▶ [PROBLEM TO WORK ON]:
Copy out exactly the lines from the start of the data to the line containing "(** Within the". Include both.

_ _ _

Definition LIVE : list string := ["pending"; "active"; "disabled"].
Definition is_live (g : GrantRow) : bool := bool_decide (g_status (grant g) ∈ LIVE).
Definition unexpired_row (x : XState) (g : GrantRow) : bool := unexpired_at (base x) (g_expires_at (grant g)).
Definition same_scope (g h : GrantRow) : bool :=
  bool_decide (g_consumer_installation (grant g) = g_consumer_installation (grant h))
  && bool_decide (g_provider_installation (grant g) = g_provider_installation (grant h))
  && bool_decide (g_entity (grant g) = g_entity (grant h)).
(** Within the unique index [cross_app_collection_grants_one_active]. *)
Definition indexed (g : GrantRow) : bool := bool_decide (g_status (grant g) ∈ ["pending"; "active"]).
Definition index_conflict (id : uuid) (g : GrantRow) (gs : gmap uuid GrantRow) : bool :=
  indexed g && existsb (λ e, bool_decide (e.1 ≠ id) && indexed e.2 && same_scope g e.2) (map_to_list gs).

Definition stable_not_found : ApiError := NotFound "requested collection is not available".
(** [load_grant] and [load_grant_tx]: the row with its two installations. *)
Definition load_grant (x : XState) (id : uuid) : result ApiError GrantRow :=
  match grants x !! id with
  | Some g =>
      match installations x !! g_consumer_installation (grant g), installations x !! g_provider_installation (grant g) with
      | Some _, Some _ => Ok g
      | _, _ => Err stable_not_found
      end
  | None => Err stable_not_found
  end.

(** ** Transitions of a grant *)

Definition moved (status : string) (at_ : Z) (g : GrantRow) : GrantRow :=
  let c := grant g in
  {| grant := {| g_id := g_id c; g_consumer_app := g_consumer_app c; g_provider_app := g_provider_app c;
                 g_consumer_installation := g_consumer_installation c; g_provider_installation := g_provider_installation c;
                 g_entity := g_entity c; g_actions := g_actions c; g_fields := g_fields c; g_write_fields := g_write_fields c;
                 g_status := status; g_version := (g_version c + 1)%Z; g_expires_at := g_expires_at c |};
     requested_by := requested_by g; approved_by := approved_by g; gr_reason := gr_reason g; gr_created_at := gr_created_at g;
     gr_updated_at := at_; gr_revoked_at := gr_revoked_at g |}.
(** [reason = CASE WHEN $ = '' THEN reason ELSE $ END] *)
Definition with_reason (reason : string) (g : GrantRow) : GrantRow :=
  {| grant := grant g; requested_by := requested_by g; approved_by := approved_by g;
     gr_reason := if decide (reason = EmptyString) then gr_reason g else reason; gr_created_at := gr_created_at g;
     gr_updated_at := gr_updated_at g; gr_revoked_at := gr_revoked_at g |}.
Definition with_approver (user : uuid) (g : GrantRow) : GrantRow :=
  {| grant := grant g; requested_by := requested_by g; approved_by := Some user; gr_reason := gr_reason g;
     gr_created_at := gr_created_at g; gr_updated_at := gr_updated_at g; gr_revoked_at := gr_revoked_at g |}.
Definition with_revoked_at (at_ : Z) (g : GrantRow) : GrantRow :=
  {| grant := grant g; requested_by := requested_by g; approved_by := approved_by g; gr_reason := gr_reason g;
     gr_created_at := gr_created_at g; gr_updated_at := gr_updated_at g; gr_revoked_at := Some at_ |}.

(** The part the transitions share: the row is locked and loaded, the UPDATE applies
    under its condition, and the change is recorded in the same transaction. *)
Definition transition (op : string) (actor : option uuid) (reason : string) (guard : GrantRow → bool)
    (change : GrantRow → GrantRow) (refused duplicate : ApiError) (id : uuid) (x : XState) : XState * result ApiError GrantRow :=
  match load_grant x id with
  | Err e => (x, Err e)
  | Ok before =>
      if guard before then
        let after := change before in
        if index_conflict id after (grants x) then (x, Err duplicate)
        else (set_grants (<[id := after]> (grants x))
                (history x ++ [{| ga_grant := id; ga_operation := op; ga_actor := actor; ga_reason := reason;
                                  ga_before := Some before; ga_after := after |}]) x, Ok after)
      else (x, Err refused)
  end.

Definition INTERNAL_DB : ApiError := Internal "internal database error".
Definition DUPLICATE : ApiError := Conflict "an active or pending grant already exists for this collection".
Definition status_is (s : string) (g : GrantRow) : bool := bool_decide (g_status (grant g) = s).
Definition approve_tx (user id : uuid) (reason : string) (x : XState) : XState * result ApiError GrantRow :=
  transition "approved" (Some user) reason (λ g, status_is "pending" g && unexpired_row x g)
    (λ g, with_reason reason (with_approver user (moved "active" (now x) g)))
    (Conflict "grant is no longer pending") INTERNAL_DB id x.
Definition disable_tx (user id : uuid) (reason : string) (x : XState) : XState * result ApiError GrantRow :=
  transition "disabled" (Some user) reason (λ g, status_is "active" g || status_is "disabled" g)
    (λ g, with_reason reason (moved (if status_is "active" g then "disabled" else g_status (grant g)) (now x) g))
    (Conflict "grant cannot be disabled") INTERNAL_DB id x.
Definition enable_tx (user id : uuid) (reason : string) (x : XState) : XState * result ApiError GrantRow :=
  transition "enabled" (Some user) reason (λ g, status_is "disabled" g && unexpired_row x g)
    (λ g, with_reason reason (moved "active" (now x) g))
    (Conflict "grant cannot be enabled (it may be expired or terminal)") DUPLICATE id x.
Definition revoke_tx (user id : uuid) (reason : string) (x : XState) : XState * result ApiError GrantRow :=
  transition "revoked" (Some user) reason (λ g, negb (status_is "revoked" g || status_is "expired" g))
    (λ g, with_reason reason (with_revoked_at (now x) (moved "revoked" (now x) g)))
    (Conflict "grant is already terminal") INTERNAL_DB id x.

(** [expire_grants_tx] and the loop of [deactivate_installation_tx]: each grant that
    still qualifies moves; an error abandons the whole transaction. *)
Fixpoint move_each (op : string) (actor : option uuid) (reason : string) (guard : GrantRow → bool) (change : GrantRow → GrantRow)
    (ids : list uuid) (x : XState) : result ApiError XState :=
  match ids with
  | [] => Ok x
  | id :: ids =>
      let? before := load_grant x id in
      if guard before then
        let '(x', r) := transition op actor reason guard change INTERNAL_DB INTERNAL_DB id x in
        let? _ := r in move_each op actor reason guard change ids x'
      else move_each op actor reason guard change ids x
  end.
(** [SELECT id ... ORDER BY id] *)
Definition ids_where (pick : GrantRow → bool) (x : XState) : list uuid :=
  sort_strings (map fst (List.filter (λ e, pick e.2) (map_to_list (grants x)))).
Definition or_rollback (x : XState) (r : result ApiError XState) : XState * result ApiError unit :=
  match r with Ok x' => (x', Ok tt) | Err e => (x, Err e) end.

Definition stale (x : XState) (g : GrantRow) : bool := is_live g && negb (unexpired_row x g).
Definition expire_each (pick : GrantRow → bool) (x : XState) : result ApiError XState :=
  move_each "expired" None "grant expired" (stale x) (moved "expired" (now x)) (ids_where pick x) x.
Definition expire_stale_grants (x : XState) : XState * result ApiError unit := or_rollback x (expire_each (stale x) x).

(** ** Installations *)

Definition app_of (r : InstRow) : string := i_app_id (inst r).
Definition current (app : string) (r : InstRow) : bool := bool_decide (app_of r = app) && i_active (inst r).
(** [ORDER BY generation DESC LIMIT 1] *)
Definition latest (l : list (uuid * InstRow)) : option (uuid * InstRow) :=
  foldr (λ e acc, match acc with
                  | Some a => if (generation a.2 <? generation e.2)%Z then Some e else acc
                  | None => Some e
                  end) None l.
Definition active_of (app : string) (x : XState) : option (uuid * InstRow) :=
  latest (List.filter (λ e, current app e.2) (map_to_list (installations x))).
Definition next_generation (app : string) (x : XState) : Z :=
  (foldr (λ e m, Z.max (generation e.2) m) 0 (List.filter (λ e, bool_decide (app_of e.2 = app)) (map_to_list (installations x))) + 1)%Z.
Definition set_installations (i : gmap uuid InstRow) (x : XState) : XState :=
  {| base := base x; installations := i; grants := grants x; history := history x |}.

(** [id] is the identifier a new installation takes. *)
Definition register_installation_tx (app : string) (id : uuid) (x : XState) : XState * result RuntimeError uuid :=
  match active_of app x with
  | Some (found, _) => (x, Ok found)
  | None =>
      match installations x !! id with
      | Some _ => (x, Err (Schema "duplicate key"))
      | None =>
          (set_installations (<[id := {| inst := {| i_id := id; i_app_id := app; i_active := true |};
                                         generation := next_generation app x |}]> (installations x)) x, Ok id)
      end
  end.
Definition deactivated (app : string) (r : InstRow) : InstRow :=
  if current app r then {| inst := {| i_id := i_id (inst r); i_app_id := i_app_id (inst r); i_active := false |}; generation := generation r |}
  else r.
(** [approved_actions::revoke_app] *)
Definition revoke_approval (app : string) (a : ActionApproval) : ActionApproval :=
  if bool_decide (aa_app_id a = app) then
    {| aa_id := aa_id a; aa_app_id := aa_app_id a; aa_action_id := aa_action_id a; aa_installation := aa_installation a;
       aa_revision := aa_revision a; aa_digest := aa_digest a; aa_manifest := aa_manifest a; aa_permissions := aa_permissions a;
       aa_revoked := true |}
  else a.
Definition revoke_app (app : string) (y : Sys) : Sys :=
  {| sgov := sgov y; app_installations := app_installations y; apps := apps y;
     cross_app_collection_grants := cross_app_collection_grants y; publications := publications y;
     public_principals := public_principals y; action_approvals := map (revoke_approval app) (action_approvals y);
     backend_releases := backend_releases y |}.
(** A grant one of whose installations, of whatever generation, is the app's. *)
Definition involves (app : string) (x : XState) (g : GrantRow) : bool :=
  let is_app id := match installations x !! id with Some r => bool_decide (app_of r = app) | None => false end in
  is_app (g_consumer_installation (grant g)) || is_app (g_provider_installation (grant g)).
Definition deactivate_installation_tx (app : string) (actor : option uuid) (reason : string) (x : XState) :
    XState * result ApiError unit :=
  let x1 := {| base := revoke_app app (base x); installations := deactivated app <$> installations x; grants := grants x;
               history := history x |} in
  or_rollback x (move_each "auto_revoked" actor reason is_live
                   (λ g, with_revoked_at (now x) (moved "revoked" (now x) g))
                   (ids_where (λ g, is_live g && involves app x1 g) x1) x1).

(** ** Creating a grant *)

Definition first_lower (s : string) : bool :=
  match s with String c _ => let n := N_of_ascii c in bool_decide (97 ≤ n ≤ 122)%N | EmptyString => false end.
Definition valid_identifier (value label : string) : result ApiError unit :=
  if first_lower value && str_forall sort_byte value then Ok tt
  else Err (BadRequest (label +:+ " '" +:+ value +:+ "' must be snake_case")).
Definition valid_app_id (value label : string) : result ApiError unit :=
  if first_lower value && str_forall (λ c, sort_byte c || bool_decide (c = "-"%char)) value then Ok tt
  else Err (BadRequest (label +:+ " '" +:+ value +:+ "' must be a safe app identifier")).
Definition ACTIONS : list string := ["list"; "read"; "create"; "update"; "delete"].
Definition valid_action (action : string) : bool := bool_decide (action ∈ ACTIONS).
Definition equal_columns (cols : list string) : list string := imap (λ i c, quote_ident c +:+ " = " +:+ placeholder (S i)) cols.
Definition publication_projection (types : FieldTypes) (fields : list string) : string :=
  join " || " (map (λ chunk,
    "jsonb_build_object(" +:+ join ", " (map (λ name,
       quote_literal name +:+ ", t." +:+ quote_ident name
       +:+ (if from_option (λ f, is_decimal (f_type f)) false (types !! name) then "::text" else EmptyString)) chunk) +:+ ")")
    (chunks 40 fields)).
Definition paged (row from where_ sort direction : string) (limit offset : Z) : string :=
  "WITH page AS (SELECT " +:+ row +:+ " AS row, " +:+ sort +:+ " AS sort_value FROM " +:+ from +:+ " t" +:+ where_
  +:+ " ORDER BY " +:+ sort +:+ " " +:+ direction +:+ " LIMIT " +:+ pretty limit +:+ " OFFSET " +:+ pretty offset
  +:+ ") SELECT jsonb_build_object('data', COALESCE((SELECT jsonb_agg(row ORDER BY sort_value " +:+ direction
  +:+ ") FROM page), '[]'::jsonb), 'total', (SELECT count(*) FROM " +:+ from +:+ " t" +:+ where_ +:+ "))".
Lemma write_is_stored_with_its_audit_witness :
  ∃ l w' v b a, alone 9 fine update_name w0 = Some (l, w', Ok v) ∧ In (b, a) l ∧ data a ≠ data b
    ∧ ∃ e, audits a = audits b ++ [e] ∧ ae_outcome e = "success".
Proof.
  destruct (alone 9 fine update_name w0) as [[[l w'] [v|e]]|] eqn:Hr.
  - destruct (last l) as [[b a]|] eqn:Hl.
    + exists l, w', v, b, a. split; [reflexivity|].
      assert (In (b, a) l) as Hin by (apply list_elem_of_In; eapply last_Some_elem_of; exact Hl).
      assert (data a ≠ data b) as Hd.
      { intros Hd. assert (name_of_u1 a = name_of_u1 b) as Hn by (unfold name_of_u1; rewrite Hd; reflexivity).
        apply (f_equal (λ o, match o with Some (l, _, _) => from_option (λ s, (name_of_u1 s.1, name_of_u1 s.2)) (None, None) (last l) | None => (None, None) end)) in Hr.
        cbv beta iota in Hr. rewrite Hl in Hr. cbn [from_option fst snd] in Hr. rewrite Hn in Hr. vm_compute in Hr. congruence. }
      split; [exact Hin|]. split; [exact Hd|].
      destruct (write_is_stored_with_its_audit parse CollectionExamples.debug CollectionExamples.key_uuid unlocked role_of everything "hr" "crm" "update"
                  "person" CollectionExamples.patch as_root "c1" w0 l w' (Ok v) b a (proj1 x_active_inv) (proj2 x_active_inv)
                  (alone_runs (env parse) 9 fine update_name w0 l w' (Ok v) Hr) Hin Hd)
        as (st & authority & action & types & pol & m & l1 & l2 & _ & _ & _ & _ & [rows Ha] & _).
      eexists. split; [exact Ha|reflexivity].
    + exfalso. apply (f_equal (λ o, match o with Some (l, _, _) => match last l with Some _ => true | None => false end | None => false end)) in Hr.
      cbv beta iota in Hr. rewrite Hl in Hr. vm_compute in Hr. discriminate Hr.
  - exfalso. apply (f_equal (λ o, match o with Some (_, _, Ok _) => true | _ => false end)) in Hr. vm_compute in Hr. discriminate Hr.
  - exfalso. apply (f_equal (λ o, match o with Some (_, _, Ok _) => true | _ => false end)) in Hr. vm_compute in Hr. discriminate Hr.
Defined.

Lemma answer_is_within_the_grant_witness :
  ∃ l w' v g, alone 9 fine list_names w0 = Some (l, w', Ok v) ∧ ∀ o k, o ∈ shown "find" "list" v → k ∈ map fst o → k ∈ g_fields (grant g).
Proof.
  destruct (alone 9 fine list_names w0) as [[[l w'] [v|e]]|] eqn:Hr.
  - assert (oc_origin as_root ≠ DelegatedAgent) as Ho by discriminate.
    destruct (answer_is_within_the_grant parse CollectionExamples.debug CollectionExamples.key_uuid unlocked role_of everything "hr" "crm" "find"
                "person" CollectionExamples.find_adas as_root "c2" w0 l w' v (proj1 x_active_inv) (proj2 x_active_inv) Ho
                (alone_runs (env parse) 9 fine list_names w0 l w' (Ok v) Hr)) as (st & a & action & g & before & after & _ & Hact & _ & Hs & _).
    assert (action = "list") as -> by (vm_compute in Hact; congruence).
    exists l, w', v, g. split; [reflexivity|]. apply Hs. discriminate.
  - exfalso. apply (f_equal (λ o, match o with Some (_, _, Ok _) => true | _ => false end)) in Hr. vm_compute in Hr. discriminate Hr.
  - exfalso. apply (f_equal (λ o, match o with Some (_, _, Ok _) => true | _ => false end)) in Hr. vm_compute in Hr. discriminate Hr.
Defined.
End CrossOpExamples.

_ _ _

▶ [WRITTEN ANSWER]:
Definition LIVE : list string := ["pending"; "active"; "disabled"].
Definition is_live (g : GrantRow) : bool := bool_decide (g_status (grant g) ∈ LIVE).
Definition unexpired_row (x : XState) (g : GrantRow) : bool := unexpired_at (base x) (g_expires_at (grant g)).
Definition same_scope (g h : GrantRow) : bool :=
  bool_decide (g_consumer_installation (grant g) = g_consumer_installation (grant h))
  && bool_decide (g_provider_installation (grant g) = g_provider_installation (grant h))
  && bool_decide (g_entity (grant g) = g_entity (grant h)).
(** Within the unique index [cross_app_collection_grants_one_active]. *)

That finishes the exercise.